Among the entries that follow, find every line with the word "eapply" and copy it.

◆ Materials provided ◆
>>>

Lemma staged_commits b st staged seq frame : body_ok b → b st = Ok (Some staged) →
  framed (st_last_seq st) staged = Ok (seq, frame) →
  commit_ops st (sg_ops staged) = Ok (publish_overlay st (sg_overlay staged) seq).
Proof.
  intros Hb Hst Hf. destruct (Hb _ _ Hst) as (Hne&_&Hov). apply framed_ok in Hf as (->&Hmax&_).
  unfold commit_ops. destruct (sg_ops staged) as [|op ops]; [done|]. unfold stage_ops, checked_add.
  rewrite (proj2 (N.leb_le _ _)) by done. cbn [ok_or result_bind]. rewrite Hov. done.
Qed.

Lemma member_step_ok st b : body_ok b → state_ok st → state_ok (member_step st b).
Proof.
  intros Hb Hok. unfold member_step. destruct (b st) as [[staged|]|] eqn:Est; [|done..].
  destruct (framed _ _) as [[seq frame]|] eqn:Ef; [|done]. eapply commit_ops_ok; [exact Hok| |].
  - by apply (Hb _ _ Est).
  - by eapply staged_commits.
Qed.

Lemma after_ok st bodies k : Forall body_ok bodies → state_ok st → state_ok (after st bodies k).
Proof.
  intros Hb Hok. unfold after. assert (Forall body_ok (take k bodies)) as Hk by (by apply Forall_take).
  revert st Hok. induction Hk as [|b l Hbl _ IH]; intros st Hok; cbn; [done|]. by apply IH, member_step_ok.
Qed.

(** *** The frames gathered since the last publish *)

Record gathered (base cur : DocState) (r : Running) (p : Pending) : Prop := {
  ga_state : match rn_first r, rn_state r with
             | Some (o, seq), None => publish_overlay base o seq = cur
             | None, Some s => s = cur
             | None, None => cur = base
             | Some _, Some _ => False
             end;
  ga_frames : ∃ batches, Forall (λ ops, ops ≠ []) batches
    ∧ Forall2 frame_of (number (st_last_seq base) batches) (pd_frames p)
    ∧ for_fold commit_ops base batches = Ok cur;
}.

Lemma gathered_turn base cur r p : dc_state (rn_base r) = base → gathered base cur r p →
  ∃ r', turn_state r = (r', cur) ∧ gathered base cur r' p ∧ rn_base r' = rn_base r ∧ rn_index r' = rn_index r
    ∧ rn_first r' = None ∧ running_last_seq r' = st_last_seq cur.
Proof.
  intros Hb [Hs Hf]. unfold turn_state. destruct (rn_first r) as [[o seq]|] eqn:E1, (rn_state r) as [s|] eqn:E2; [done|..].
  - eexists. split_and!; [cbn; by rewrite Hb, Hs| |done..|].
    + by split.
    + done.
  - eexists. split_and!; [cbn; rewrite ?E2; cbn; by rewrite Hs| |done..|].
    + split; [by rewrite E1, E2|done].
    + unfold running_last_seq. rewrite E1, E2. by rewrite Hs.
  - eexists. split_and!; [cbn; rewrite ?E2; cbn; by rewrite Hb, Hs| |done..|].
    + split; [by rewrite E1, E2|done].
    + unfold running_last_seq. rewrite E1, E2. by rewrite Hb, Hs.
Qed.

(** A running state that has run its turn takes one more commit. *)
Lemma gathered_add base cur r p b staged seq frame n c rs : canonical (st_docs base) → dc_state (rn_base r) = base →
  body_ok b → gathered base cur r p → rn_first r = None → b cur = Ok (Some staged) →
  framed (st_last_seq cur) staged = Ok (seq, frame) →
  gathered base (member_step cur b) (running_add r (sg_overlay staged) seq)
    {| pd_frames := pd_frames p ++ [frame]; pd_bytes := n; pd_committed := c; pd_readers := rs |}.
Proof.
  intros Hcan Hb Hbody [Hs (batches&Hne&Hf&Hrun)] Hr1 Hst Hfr. unfold member_step. rewrite Hst, Hfr. split.
  - unfold running_add. rewrite Hr1 in Hs. destruct (rn_state r) as [s|] eqn:E; cbn.
    + by rewrite Hr1, Hs.
    + by rewrite Hs.
  - destruct (Hbody _ _ Hst) as (Hops&Hok&_).
    destruct (commits_frames batches base cur 0 Hcan Hne ltac:(lia) Hrun) as (_&_&Hl&_).
    pose proof (framed_ok _ _ _ _ Hfr) as (Hseq&Hmax&Henc).
    exists (batches ++ [sg_ops staged]). split_and!.
    + apply Forall_app. by split; [|constructor].
    + rewrite number_app. cbn [pd_frames number]. apply Forall2_app; [done|]. constructor; [|constructor].
      rewrite <-Hl, <-Hseq. by split_and!.
    + rewrite for_fold_app, Hrun. cbn [result_bind for_fold]. by rewrite (staged_commits b cur staged seq frame).
Qed.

<<<

◆ Result below ◆
  destruct (framed _ _) as [[seq frame]|] eqn:Ef; [|done]. eapply commit_ops_ok; [exact Hok| |].
  - by eapply staged_commits.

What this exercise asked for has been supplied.